Lakhpat Rai raised a call for Jihad against the infidels “Sikhs” and thus garnered the support of Yahiya Khan, the Governor of Lahore. He called upon the vassal Hindu states based on the Himalayan foot hills and succeeded in collecting a sizeable force of Mughals and Hill Chieftains.
First, on 10 March 1746, the Sikh inhabitants of Lahore were rounded up and killed mercilessly. Then the force marched towards Gurdaspur where a body of Sikhs was concentrated in the for the swampy forest of Kahuwan.
The Mughal forces surrounded the swamps and pressed the attack with cavalry and cannons.
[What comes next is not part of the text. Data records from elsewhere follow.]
Lemma or_zero x : 0 <= x < 65536 -> (Z.lor (u8 (Z.shiftr x 8)) (u8 x) =? 0) = (x =? 0).
Proof.
  intros H. rewrite !u8_mod, Z.shiftr_div_pow2 by lia. change (2 ^ 8) with 256.
  destruct (Z.eqb_spec x 0) as [->|Hx]; [done|]. apply Z.eqb_neq. rewrite Z.lor_eq_0_iff. Z.div_mod_to_equations. lia.
Qed.

Lemma sum_step d e b : is_byte d -> is_byte e -> is_byte b ->
  (if 255 <? b + e then u8 (d + 1) else d) * 256 + u8 (b + e) = u16 (d * 256 + e + b).
Proof.
  unfold is_byte. intros Hd He Hb. rewrite u16_mod, !u8_mod. destruct (Z.ltb_spec 255 (b + e)); Z.div_mod_to_equations; lia.
Qed.

(** Once through the loop. *)
Lemma loop_body p a d e bc hl z c out :
  0 <= p -> p + 12 < 65536 -> code_at p build_checksum16_loop -> is_byte d -> is_byte e ->
  exists k a' d' e', (k <= 10)%nat /\ is_byte d' /\ is_byte e' /\
    d' * 256 + e' = u16 (d * 256 + e + mem hl) /\
    let bc' := u16 (bc - 1) in
    goes k (Cpu a d e bc hl z c (p + 0) out)
           (Cpu a' d' e' bc' (u16 (hl + 1)) (bc' =? 0) false (p + if bc' =? 0 then 12 else 0) out).
Proof.
  intros Hp0 Hp Hc Hd He. pose proof (bytes_in_memory hl) as Hb. cbv zeta.
  set (bc' := u16 (bc - 1)).
  assert (0 <= bc' < 65536) as Hbc by (unfold bc'; rewrite u16_mod; apply Z.mod_pos_bound; lia).
  exists (if (255 <? mem hl + e)%Z then 10 else 9)%nat, (Z.lor (u8 (Z.shiftr bc' 8)) (u8 bc')),
    (if 255 <? mem hl + e then u8 (d + 1) else d), (u8 (mem hl + e)).
  split_and!; [destruct (255 <? mem hl + e); lia|destruct (255 <? mem hl + e); [apply u8_range|done]
              |apply u8_range|by apply sum_step|].
  rewrite <- (or_zero bc' Hbc).
  destruct (255 <? mem hl + e) eqn:Hcf.
  - ins Hc 0%nat. ins Hc 1%nat. ins Hc 2%nat. rewrite Hcf. ins Hc 3%nat. ins Hc 5%nat. ins Hc 6%nat. ins Hc 7%nat.
    fold bc'. ins Hc 8%nat. ins Hc 9%nat. ins Hc 10%nat. jump Hc 10%nat 0.
    destruct (_ =? 0); apply goes_refl.
  - ins Hc 0%nat. ins Hc 1%nat. ins Hc 2%nat. rewrite Hcf. ins Hc 3%nat. jump Hc 3%nat 6. ins Hc 6%nat. ins Hc 7%nat.
    fold bc'. ins Hc 8%nat. ins Hc 9%nat. ins Hc 10%nat. jump Hc 10%nat 0.
    destruct (_ =? 0); apply goes_refl.
Qed.

(** The sum of [n] bytes from address [a] on. *)
Fixpoint sum_from (n : nat) (a : Z) : Z :=
  match n with O => 0 | S n => mem a + sum_from n (u16 (a + 1)) end.

Lemma loop_goes p out n : 0 <= p -> p + 12 < 65536 -> code_at p build_checksum16_loop -> Z.of_nat n < 65536 ->
  forall a d e hl z c, is_byte d -> is_byte e ->
  exists k a' d' e' hl' c', (k <= 10 * S n)%nat /\ is_byte d' /\ is_byte e' /\
    d' * 256 + e' = u16 (d * 256 + e + sum_from (S n) hl) /\
    goes k (Cpu a d e (u16 (Z.of_nat (S n))) hl z c (p + 0) out) (Cpu a' d' e' 0 hl' true c' (p + 12) out).
Proof.
  intros Hp0 Hp Hc. induction n as [|n IH]; intros Hn a d e hl z c Hd He;
    match goal with |- context [u16 (Z.of_nat ?m)] => set (bc := u16 (Z.of_nat m)) end;
    destruct (loop_body p a d e bc hl z c out Hp0 Hp Hc Hd He) as (k & a1 & d1 & e1 & Hk & Hd1 & He1 & Hs & Hg).
  - change (u16 (bc - 1)) with 0 in Hg. cbn [Z.eqb] in Hg.
    exists k, a1, d1, e1, (u16 (hl + 1)), false. split_and!; [lia|done|done| |done].
    rewrite Hs. cbn [sum_from]. by rewrite Z.add_0_r.
  - assert (u16 (bc - 1) = u16 (Z.of_nat (S n))) as Hbc.
    { unfold bc. unfold Z.sub. rewrite u16_add_l. f_equal. lia. }
    rewrite Hbc in Hg. cbv zeta in Hg.
    assert ((u16 (Z.of_nat (S n)) =? 0) = false) as E by (apply Z.eqb_neq; rewrite u16_small; lia).
    rewrite E in Hg.
    destruct (IH ltac:(lia) a1 d1 e1 (u16 (hl + 1)) false false Hd1 He1) as (k2 & a2 & d2 & e2 & hl2 & c2 & Hk2 & Hd2 & He2 & Hs2 & Hg2).
    exists (k + k2)%nat, a2, d2, e2, hl2, c2. split_and!; [lia|done|done| |by eapply goes_trans].
    rewrite Hs2, Hs, u16_add_l. f_equal. cbn [sum_from]. lia.
Qed.

Lemma word_of x : Z.land x 255 + 256 * Z.land (Z.shiftr x 8) 255 = u16 x.
Proof.
  fold (u8 x) (u8 (Z.shiftr x 8)). rewrite !u8_mod, u16_mod, Z.shiftr_div_pow2 by lia. change (2 ^ 8) with 256.
  Z.div_mod_to_equations. lia.
Qed.

(** The bytes a region's loop reads: a count of 0 is 65536. *)
Definition span (len : Z) : Z := if u16 len =? 0 then 65536 else u16 len.
Definition region_sum (r : Z * Z) : Z := sum_from (Z.to_nat (span r.2)) (u16 r.1).

Lemma span_range len : 1 <= span len <= 65536 /\ u16 (span len) = u16 len.
Proof.
  unfold span. assert (0 <= u16 len < 65536) as H by (rewrite u16_mod; apply Z.mod_pos_bound; lia).
  destruct (Z.eqb_spec (u16 len) 0) as [E|E]; [rewrite E; split; [lia|reflexivity]|].
  split; [lia|]. by apply u16_small.
Qed.

Lemma region_goes p out r a d e bc hl z c :
  0 <= p -> p + 18 < 65536 -> code_at p (region_code r) -> is_byte d -> is_byte e ->
  exists k a' d' e' hl' c', (k <= 2 + 10 * Z.to_nat (span r.2))%nat /\ is_byte d' /\ is_byte e' /\
    d' * 256 + e' = u16 (d * 256 + e + region_sum r) /\
    goes k (Cpu a d e bc hl z c (p + 0) out) (Cpu a' d' e' 0 hl' true c' (p + 18 + 0) out).
Proof.
  intros Hp0 Hp Hc Hd He. destruct r as [addr len]. unfold region_sum. cbn [fst snd].
  destruct (span_range len) as [Hs Hu]. assert (exists n, Z.to_nat (span len) = S n) as [n Hn] by (exists (Z.to_nat (span len) - 1)%nat; lia).
  pose proof Hc as Hl. unfold region_code in Hl. rewrite !code_at_app in Hl. destruct Hl as (_ & _ & Hl).
  change (p + zlength [33; Z.land addr 255; Z.land (Z.shiftr addr 8) 255] + zlength [1; Z.land len 255; Z.land (Z.shiftr len 8) 255]) with (p + 3 + 3) in Hl.
  replace (p + 3 + 3) with (p + 6) in Hl by lia.
  destruct (loop_goes (p + 6) out n ltac:(lia) ltac:(lia) Hl ltac:(lia) a d e (u16 addr) z c Hd He)
    as (k & a' & d' & e' & hl' & c' & Hk & Hd' & He' & Hsum & Hg).
  exists (2 + k)%nat, a', d', e', hl', c'. rewrite Hn. split_and!; [lia|done|done|done|].
  ins Hc 0%nat. operand Hc 1%nat. operand Hc 2%nat. rewrite word_of.
  ins Hc 3%nat. operand Hc 4%nat. operand Hc 5%nat. rewrite word_of.
  replace (p + 18 + 0) with (p + 6 + 12) by lia. replace (p + 6) with (p + 6 + 0) at 1 by lia.
  rewrite <- Hu. replace (span len) with (Z.of_nat (S n)) by lia. exact Hg.
Qed.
The Sikhs stuck out ferociously, but were heavily outnumbered, under equipped and without adequate food and water. They attempted a courageous escape across the River Ravi and managed to reach the foothills, a 65-kilometre (40 mi) trek with the enemy in pursuit, only to find the armies of the Hill Chieftains waiting for them. Caught between these two armies and running out of food, the Sikhs suffered heavy casualties.
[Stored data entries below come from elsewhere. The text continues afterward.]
Lemma parse_spaced l : length l = 6%nat -> all_bytes l -> parse_serial (hex_spaced l) = Ret l.
Proof.
  intros Hl Hb. unfold parse_serial. destruct (spaced_ends l ltac:(by intros ->) Hb) as (c & m & d & E & Hc & Hd).
  rewrite E, strip_ends by done. rewrite <- E. by rewrite hex_groups_spaced.
Qed.

(** ** What parse_serial returns *)

Lemma hex_groups_bytes n : forall s b, hex_groups n s = Some b -> length b = n /\ all_bytes b.
Proof.
  induction n as [|n IH]; intros s b H; cbn [hex_groups] in H.
  - destruct s; [|done]. by injection H as <-.
  - destruct s as [|c [|d s]]; try done.
    destruct (hexval c) as [h|] eqn:Ec, (hexval d) as [l|] eqn:Ed; try done.
    destruct (hex_groups n _) as [r|] eqn:E; [|done]. injection H as <-. apply IH in E as [E1 E2].
    split; [cbn; by rewrite E1|]. constructor; [|done].
    assert (Hv : forall x y, hexval x = Some y -> 0 <= y < 16).
    { intros x y. unfold hexval.
      repeat match goal with |- context [if ?b then _ else _] => destruct b eqn:? end; intros [= <-];
        repeat match goal with H : (_ && _)%bool = true |- _ => apply andb_true_iff in H as [?%Z.leb_le ?%Z.leb_le] end; lia. }
    apply Hv in Ec, Ed. unfold is_byte. lia.
Qed.

Lemma parse_serial_bytes s b : parse_serial s = Ret b -> length b = 6%nat /\ all_bytes b.
Proof.
  unfold parse_serial. destruct (hex_groups 6 _) as [r|] eqn:E.
  - intros [= <-]. by apply hex_groups_bytes in E.
  - destruct (match split_on 45 _ with [] => _ | _ => _ end) as [[mfg serial]|]; [|done]. cbn [mbind outcome_bind].
    destruct (negb _); [done|]. destruct (negb _); [done|]. unfold mk_bytes.
    destruct (forallb _ _) eqn:F; [|done]. intros [= <-]. split; [done|].
    apply Forall_forall. intros x Hx. rewrite forallb_forall in F. apply list_elem_of_In, F in Hx.
    unfold is_byteb in Hx. apply andb_true_iff in Hx as [?%Z.leb_le ?%Z.ltb_lt]. unfold is_byte. lia.
Qed.

(** ** Stamping *)

(** The file can take the stamp at [off]: it is there already, the place is empty,
    or it holds another CP/M 2.2 serial number. *)
Definition stampable (stamp data : bytes) (off : Z) : Prop :=
  off + zlength stamp <= zlength data /\
  let old := slice (Z.to_nat off) (Z.to_nat (off + zlength stamp)) data in
  old = stamp \/ Forall (fun b => b = 0) old \/ old !! 1%nat = Some DEFAULT_VERSION.

Lemma slice_length a b (l : bytes) : (a <= b)%nat -> (b <= length l)%nat -> length (slice a b l) = (b - a)%nat.
Proof. intros H1 H2. unfold slice. rewrite length_take, length_drop. lia. Qed.

Lemma place_same a (l : bytes) k : (a + k <= length l)%nat -> place a (slice a (a + k) l) l = l.
Proof.
  intros H. rewrite place_eq, slice_length by lia. unfold slice. replace (a + k - a)%nat with k by lia.
  rewrite <- drop_drop. by rewrite (take_drop k (drop a l)), take_drop.
Qed.

Lemma zeros_forallb (l : bytes) : forallb (fun b => b =? 0) l = true <-> Forall (fun b => b = 0) l.
Proof.
  rewrite forallb_forall, Forall_forall. split; intros H x Hx.
  - by apply Z.eqb_eq, H, list_elem_of_In.
  - apply Z.eqb_eq, H. by apply list_elem_of_In.
Qed.

Lemma stamp_file_stampable stamp data off dry : length stamp = 6%nat -> 0 <= off -> stampable stamp data off ->
  stamp_file (Some data) off stamp dry = Ret (if dry then data else place (Z.to_nat off) stamp data).
Proof.
  intros Hs Ho [Hl H]. cbv zeta in H. unfold stamp_file. rewrite (proj2 (Z.ltb_ge _ _)) by lia.
  set (old := slice (Z.to_nat off) (Z.to_nat (off + zlength stamp)) data) in *.
  assert (Z.to_nat (off + zlength stamp) = Z.to_nat off + length stamp)%nat as E by (unfold zlength in *; lia).
  destruct (decide (old = stamp)) as [Eo|Ne].
  - destruct dry; [done|]. f_equal. rewrite <- Eo at 1. unfold old. rewrite E, place_same; [done|]. unfold zlength in *. lia.
  - rewrite E. fold (place (Z.to_nat off) stamp data). destruct (forallb _ old) eqn:Ez; [by destruct dry|].
    destruct H as [H|[H|H]]; [done|by apply zeros_forallb in H; rewrite H in Ez|].
    rewrite (index_in old 1 DEFAULT_VERSION H). cbn [mbind outcome_bind]. rewrite Z.eqb_refl. by destruct dry.
Qed.

Lemma stamp_file_refused stamp data off dry : length stamp = 6%nat -> 0 <= off -> ~ stampable stamp data off ->
  stamp_file (Some data) off stamp dry = Raise ValueError.
Proof.
  intros Hs Ho H. unfold stamp_file. destruct (Z.ltb_spec (zlength data) (off + zlength stamp)) as [|Hl]; [done|].
  set (old := slice (Z.to_nat off) (Z.to_nat (off + zlength stamp)) data) in *.
  unfold stampable in H. fold old in H. destruct (decide (old = stamp)) as [|Ne]; [tauto|].
  destruct (forallb _ old) eqn:Ez; [apply zeros_forallb in Ez; tauto|].
  assert (length old = 6%nat) as L by (unfold old; rewrite slice_length; unfold zlength in *; lia).
  destruct (lookup_lt_is_Some_2 old 1 ltac:(lia)) as [v Hv]. rewrite (index_in old 1 v Hv). cbn [mbind outcome_bind].
  destruct (Z.eqb_spec v DEFAULT_VERSION) as [->|]; [tauto|done].
Qed.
The Sikhs, however, did not lose heart, They once again broke the encirclement and re-crossed the River Ravi with the intention of seeking sanctuary at the Lakhi Jungle near Bathinda, some 240 kms away. Many, weakened due to the continuous fighting without food and water got swept in the River.
It is to their credit that despite the hot pursuit by the enemy, some did manage to reach to the safety of the Bhatinda Jungles after crossing two more Rivers, Beas and Sutlej. The massacre was a big blow to the Sikhs who were as it is small in number, but, they rebounded with strength yet again.
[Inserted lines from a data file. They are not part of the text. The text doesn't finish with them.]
Lemma data_track_cksum :
  compute_track_cksum sectors trk 120 3 15 TRAN8 = Ret (u16 (side_sum 0 + side_sum 1), 0).
Proof.
  unfold compute_track_cksum. change (range_step (Z.to_nat 120) 0 120 1) with (map Z.of_nat (seq 0 120)).
  change 0 with (u16 0) at 1. rewrite track_loop_sum.
  2: { apply Forall_forall. intros x Hx. apply list_elem_of_fmap in Hx as (n & -> & Hn). apply elem_of_seq in Hn. lia. }
  change 120%nat with (4 * 30)%nat. rewrite hosts_sum by lia. rewrite Z.add_0_l. do 3 f_equal.
  change (map (fun h => zsum (host_data h)) (map Z.of_nat (seq 0 30))) with
    (map (fun id => zsum (f 0 id)) TRAN8 ++ map (fun id => zsum (f 1 id)) TRAN8).
  destruct (skew_table_ok 15 4 ltac:(lia)) as (t & Ht & Hp).
  assert (Ret TRAN8 = Ret t) as [= <-] by (rewrite <- Ht; reflexivity).
  assert (Hperm : forall g : Z -> Z, zsum (map g TRAN8) = zsum (map g (seqZ 1 15))).
  { intros g. apply (foldr_permutation eq Z.add 0); [intros; lia|]. by apply Permutation_map. }
  by rewrite zsum_app, !Hperm.
Qed.
End DataTrack.

(** ** Properties *)

(** Skew tables hold every sector once.  For any number of sectors and any
    skew skew_table ends with a permutation of the numbers 1 to that number; the
    tables of verify_checksums.py and verify_against_imd.py are three of them;
    verify_skew.py ends with status 0 exactly when each of bios.c's four tables is
    the algorithm's; and so the sum verify_checksums.py shows for a data track is
    that of all the bytes of its sectors, modulo 65536. *)
Lemma skew_tables_hold_every_sector spt skew source sectors trk f :
  1 <= spt ->
  (forall side id, side = 0 \/ side = 1 -> 1 <= id <= 15 ->
     find_sector sectors trk side id = Some (f side id) /\ zlength (f side id) = 512) ->
  (exists t, skew_table spt skew = Ret t /\ t ≡ₚ seqZ 1 spt) /\
  skew_table 15 4 = Ret TRAN8 /\ skew_table 26 1 = Ret TRAN24 /\
  (forall n xlt, XLT n = Some xlt -> skew_table n (if n =? 15 then 4 else 2) = Ret xlt) /\
  (verify_skew source = Ret 0 <->
     Forall (fun '(name, spt, skew) => extract_table source name = skew_table spt skew) FORMATS) /\
  compute_track_cksum sectors trk 120 3 15 TRAN8 = Ret ((side_sum f 0 + side_sum f 1) mod 65536, 0).
Proof.
  intros H Hf. split_and!.
  - by apply skew_table_ok.
  - reflexivity.
  - vm_compute. reflexivity.
  - intros n xlt. unfold XLT. destruct (Z.eqb_spec n 15) as [->|]; [by intros [= <-]|].
    destruct (Z.eqb_spec n 9) as [->|]; [by intros [= <-]|]. destruct (Z.eqb_spec n 10) as [->|]; [by intros [= <-]|done].
  - unfold verify_skew. split.
    + destruct (count_failures source FORMATS 0) as [n|] eqn:E; [|done]. cbn [mbind outcome_bind].
      destruct (Z.eqb_spec n 0) as [->|]; [|done]. intros _. by apply (count_failures_spec _ _ _ _ E).
    + intros Hall. rewrite count_failures_none; [done|].
      assert (Forall (fun '(_, spt, _) => 1 <= spt) FORMATS) as Hpos by (repeat constructor; lia).
      pose proof (conj Hall Hpos) as Hboth. rewrite <- Forall_and in Hboth.
      eapply Forall_impl; [exact Hboth|]. intros [[name n] s] [He Hn]. by split.
  - rewrite <- u16_mod. by apply data_track_cksum.
Qed.

(** The system on a disk is compared byte by byte.  For a well-formed image
    whose cylinder 1 has a known geometry of 512-byte sectors and holds a system
    of 5632 bytes in skewed order, verify_against_imd.py extracts exactly that
    system, and for a built file of at least 5632 bytes ends with status 0 exactly
    when at most six of its first 5632 bytes differ, wherever they are.  A shorter
    file is refused. *)
Lemma system_on_disk_is_compared header ts t1 side0 rest xlt L built :
  image_ok header ts ->
  t1 = sort_by by_head (filter (fun t => r_cyl t = 1) (map as_raw ts)) -> t1 = side0 :: rest ->
  XLT (r_nsect side0) = Some xlt -> r_sectsize side0 = 512 ->
  zlength L = 5632 -> laid_out t1 (r_nsect side0) xlt 11 L ->
  extract_ccp_bdos_from_imd (image header ts) 44 = Ret L /\
  verify_against built (image header ts) =
    Ret (if (5632 <=? zlength built) && (differences (takeZ 5632 built) L <=? 6) then 0 else 1).
Proof.
  intros Hi Ht1 Hs Hx Hsz HL Hlaid.
  assert (extract_ccp_bdos_from_imd (image header ts) 44 = Ret L) as E.
  { unfold extract_ccp_bdos_from_imd. rewrite against_parses by done. cbn [mbind outcome_bind]. rewrite <- Ht1, Hs, Hx, Hsz.
    change (negb (512 =? 512)) with false. cbn match. rewrite <- Hs. change 44 with (4 * 11).
    by apply logical_all. }
  split; [done|]. unfold verify_against. rewrite E. cbn [mbind outcome_bind]. rewrite HL. change (5632 =? 0) with false.
  destruct (Z.ltb_spec (zlength built) 5632) as [Hb|Hb].
  - by rewrite (proj2 (Z.leb_gt 5632 (zlength built))) by lia.
  - rewrite (proj2 (Z.leb_le 5632 (zlength built))) by lia. cbn [andb]. destruct (decide (takeZ 5632 built = L)) as [->|]; [|done].
    assert (differences L L = 0) as ->; [|done]. unfold differences.
    assert (filter (fun p : Z * Z => p.1 <> p.2) (zip L L) = []) as ->; [|done].
    clear. induction L as [|x L IH]; [done|]. cbn [zip zip_with]. by rewrite filter_cons_False by (cbn; tauto).
Qed.

(** Each sector of side 0 filled with its number. *)
Definition numbered_track : track :=
  Track 5 1 0 2 (seqZ 1 15) None None (map (fun id => (2, [id])) (seqZ 1 15)).

Lemma numbered_track_ok : image_ok [73; 77; 68] [numbered_track].
Proof. split; [set_unfold; lia|]. repeat constructor; try done; try (by vm_compute); try lia. Qed.

(** C20: skew tables and the system on a disk.  For any number of sectors and any skew
    skew_table ends with a permutation of the numbers 1 to that number; the tables
    of verify_checksums.py and verify_against_imd.py are three of them;
    verify_skew.py ends with status 0 exactly when each of bios.c's four tables is
    the algorithm's; and so the sum verify_checksums.py shows for a data track is
    that of all the bytes of its sectors, modulo 65536.  For a well-formed image
    whose cylinder 1 has a known geometry of 512-byte sectors and holds a system of
    5632 bytes in skewed order, verify_against_imd.py extracts exactly that system,
    and for a built file of at least 5632 bytes ends with status 0 exactly when at
    most six of its first 5632 bytes differ, wherever they are; a shorter file is
    refused. *)
Theorem disks_are_checked :
  (forall spt skew source sectors trk f,
  1 <= spt ->
  (forall side id, side = 0 \/ side = 1 -> 1 <= id <= 15 ->
     find_sector sectors trk side id = Some (f side id) /\ zlength (f side id) = 512) ->
  (exists t, skew_table spt skew = Ret t /\ t ≡ₚ seqZ 1 spt) /\
  skew_table 15 4 = Ret TRAN8 /\ skew_table 26 1 = Ret TRAN24 /\
  (forall n xlt, XLT n = Some xlt -> skew_table n (if n =? 15 then 4 else 2) = Ret xlt) /\
  (verify_skew source = Ret 0 <->
     Forall (fun '(name, spt, skew) => extract_table source name = skew_table spt skew) FORMATS) /\
  compute_track_cksum sectors trk 120 3 15 TRAN8 = Ret ((side_sum f 0 + side_sum f 1) mod 65536, 0)) /\
  (forall header ts t1 side0 rest xlt L built,
  image_ok header ts ->
  t1 = sort_by by_head (filter (fun t => r_cyl t = 1) (map as_raw ts)) -> t1 = side0 :: rest ->
  XLT (r_nsect side0) = Some xlt -> r_sectsize side0 = 512 ->
  zlength L = 5632 -> laid_out t1 (r_nsect side0) xlt 11 L ->
  extract_ccp_bdos_from_imd (image header ts) 44 = Ret L /\
  verify_against built (image header ts) =
    Ret (if (5632 <=? zlength built) && (differences (takeZ 5632 built) L <=? 6) then 0 else 1)).
Proof. split; [exact skew_tables_hold_every_sector|exact system_on_disk_is_compared]. Qed.

Lemma disks_are_checked_witness :
  (let sectors := map (fun id => (7, 0, id, repeatZ 512 id)) (seqZ 1 15) ++ map (fun id => (7, 1, id, repeatZ 512 255)) (seqZ 1 15) in
  skew_table 9 2 = Ret [1; 3; 5; 7; 9; 2; 4; 6; 8] /\
  compute_track_cksum sectors 7 120 3 15 TRAN8 = Ret ((512 * 120 + 15 * 512 * 255) mod 65536, 0) /\
  verify_skew (chars "const byte xlt_maxi_128[] = {1,7,13,19,25,5,11,17,23,3,9,15,21,2,8,14,20,26,6,12,18,24,4,10,16,22};
    const byte xlt_maxi_512[] = { 1, 5, 9, 13, 2, 6, 10, 14, 3, 7, 11, 15, 4, 8, 12 };
    const byte xlt_mini_512[] = { 1, 3, 5, 7, 9, /* side 2 */ 2, 4, 6, 8 };
    const byte xlt_identity[] = {1,2,3,4,5,6,7,8,9,10,11,12,13,14,15,16,17,18,19,20,21,22,23,24,25,26};") = Ret 0) /\
  (let L := concat (map (repeatZ 512) (take 11 TRAN8)) in
  extract_ccp_bdos_from_imd (image [73; 77; 68] [numbered_track]) 44 = Ret L /\
  verify_against (repeatZ 6 77 ++ drop 6 L) (image [73; 77; 68] [numbered_track]) = Ret 0 /\
  verify_against (repeatZ 7 77 ++ drop 7 L) (image [73; 77; 68] [numbered_track]) = Ret 1 /\
  verify_against (repeatZ 100 77) (image [73; 77; 68] [numbered_track]) = Ret 1).
Proof.
  split.
  { intros sectors.
  destruct ((proj1 disks_are_checked) 9 2 (chars "const byte xlt_maxi_128[] = {1,7,13,19,25,5,11,17,23,3,9,15,21,2,8,14,20,26,6,12,18,24,4,10,16,22};
    const byte xlt_maxi_512[] = { 1, 5, 9, 13, 2, 6, 10, 14, 3, 7, 11, 15, 4, 8, 12 };
    const byte xlt_mini_512[] = { 1, 3, 5, 7, 9, /* side 2 */ 2, 4, 6, 8 };
    const byte xlt_identity[] = {1,2,3,4,5,6,7,8,9,10,11,12,13,14,15,16,17,18,19,20,21,22,23,24,25,26};")
    sectors 7 (fun side id => repeatZ 512 (if side =? 0 then id else 255)) ltac:(lia)) as (_ & _ & _ & _ & H1 & H2).
  { intros side id Hs Hid.
    assert (id = 1 \/ id = 2 \/ id = 3 \/ id = 4 \/ id = 5 \/ id = 6 \/ id = 7 \/ id = 8 \/ id = 9 \/ id = 10 \/
            id = 11 \/ id = 12 \/ id = 13 \/ id = 14 \/ id = 15) as Hcases by lia.
    destruct Hs as [-> | ->]; repeat destruct Hcases as [-> | Hcases]; subst; split; reflexivity. }
  split_and!; [reflexivity| |].
  - rewrite H2. vm_compute. reflexivity.
  - apply H1. repeat constructor; vm_compute; reflexivity. }
  { intros L.
  assert (Hlaid : laid_out [as_raw numbered_track] 15 TRAN8 11 L).
  { intros h Hh.
    assert (h = 0 \/ h = 1 \/ h = 2 \/ h = 3 \/ h = 4 \/ h = 5 \/ h = 6 \/ h = 7 \/ h = 8 \/ h = 9 \/ h = 10) as Hcases by lia.
    repeat destruct Hcases as [-> | Hcases]; subst; eexists _, _, _; split_and!; vm_compute; reflexivity. }
  pose proof (fun built => (proj2 disks_are_checked) [73; 77; 68] [numbered_track] [as_raw numbered_track] (as_raw numbered_track) []
    TRAN8 L built numbered_track_ok eq_refl eq_refl eq_refl eq_refl ltac:(vm_compute; reflexivity) Hlaid) as H.
  split_and!; [exact (proj1 (H []))| | |]; rewrite (proj2 (H _)); vm_compute; reflexivity. }
Defined.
Lakhpat Rai, in order to ensure total extinction of the Sikhs, ordered their places of worship to be destroyed and their holy books burnt. He decreed that anyone uttering the word Guru should have his belly ripped open. Considering that the word Gur, meaning Jaggery, sounded like Guru, he prohibited its use.
Lakhpat Rai ultimately suffered an ignominious death in the hands of the Sikh Dal Khalsa. Up to 1748 he remained in the good books of Ahmad Shah Durrani and continued to hold the position of Diwan. In March, 1748, however the Afghans retreated and Moin-ul-Mulk, commonly known as Mir Mannu, became the Governor of Lahore. Mir Mannu imprisoned Lakhpat Rai and demanded from him an indemnity of three lakh rupees which he was not able to pay. Diwan Kaura Mall, who had opposed Lakhpat Rai’s repressive policy towards the Sikhs, offered to pay. Lakhpat Rai was handed over to him and he further gave him over to the Dal Khalsa. Lakhpat Rai was imprisoned and suffered extremely for his evil machinations against the Sikhs. He died a dogs death six months later in 1748.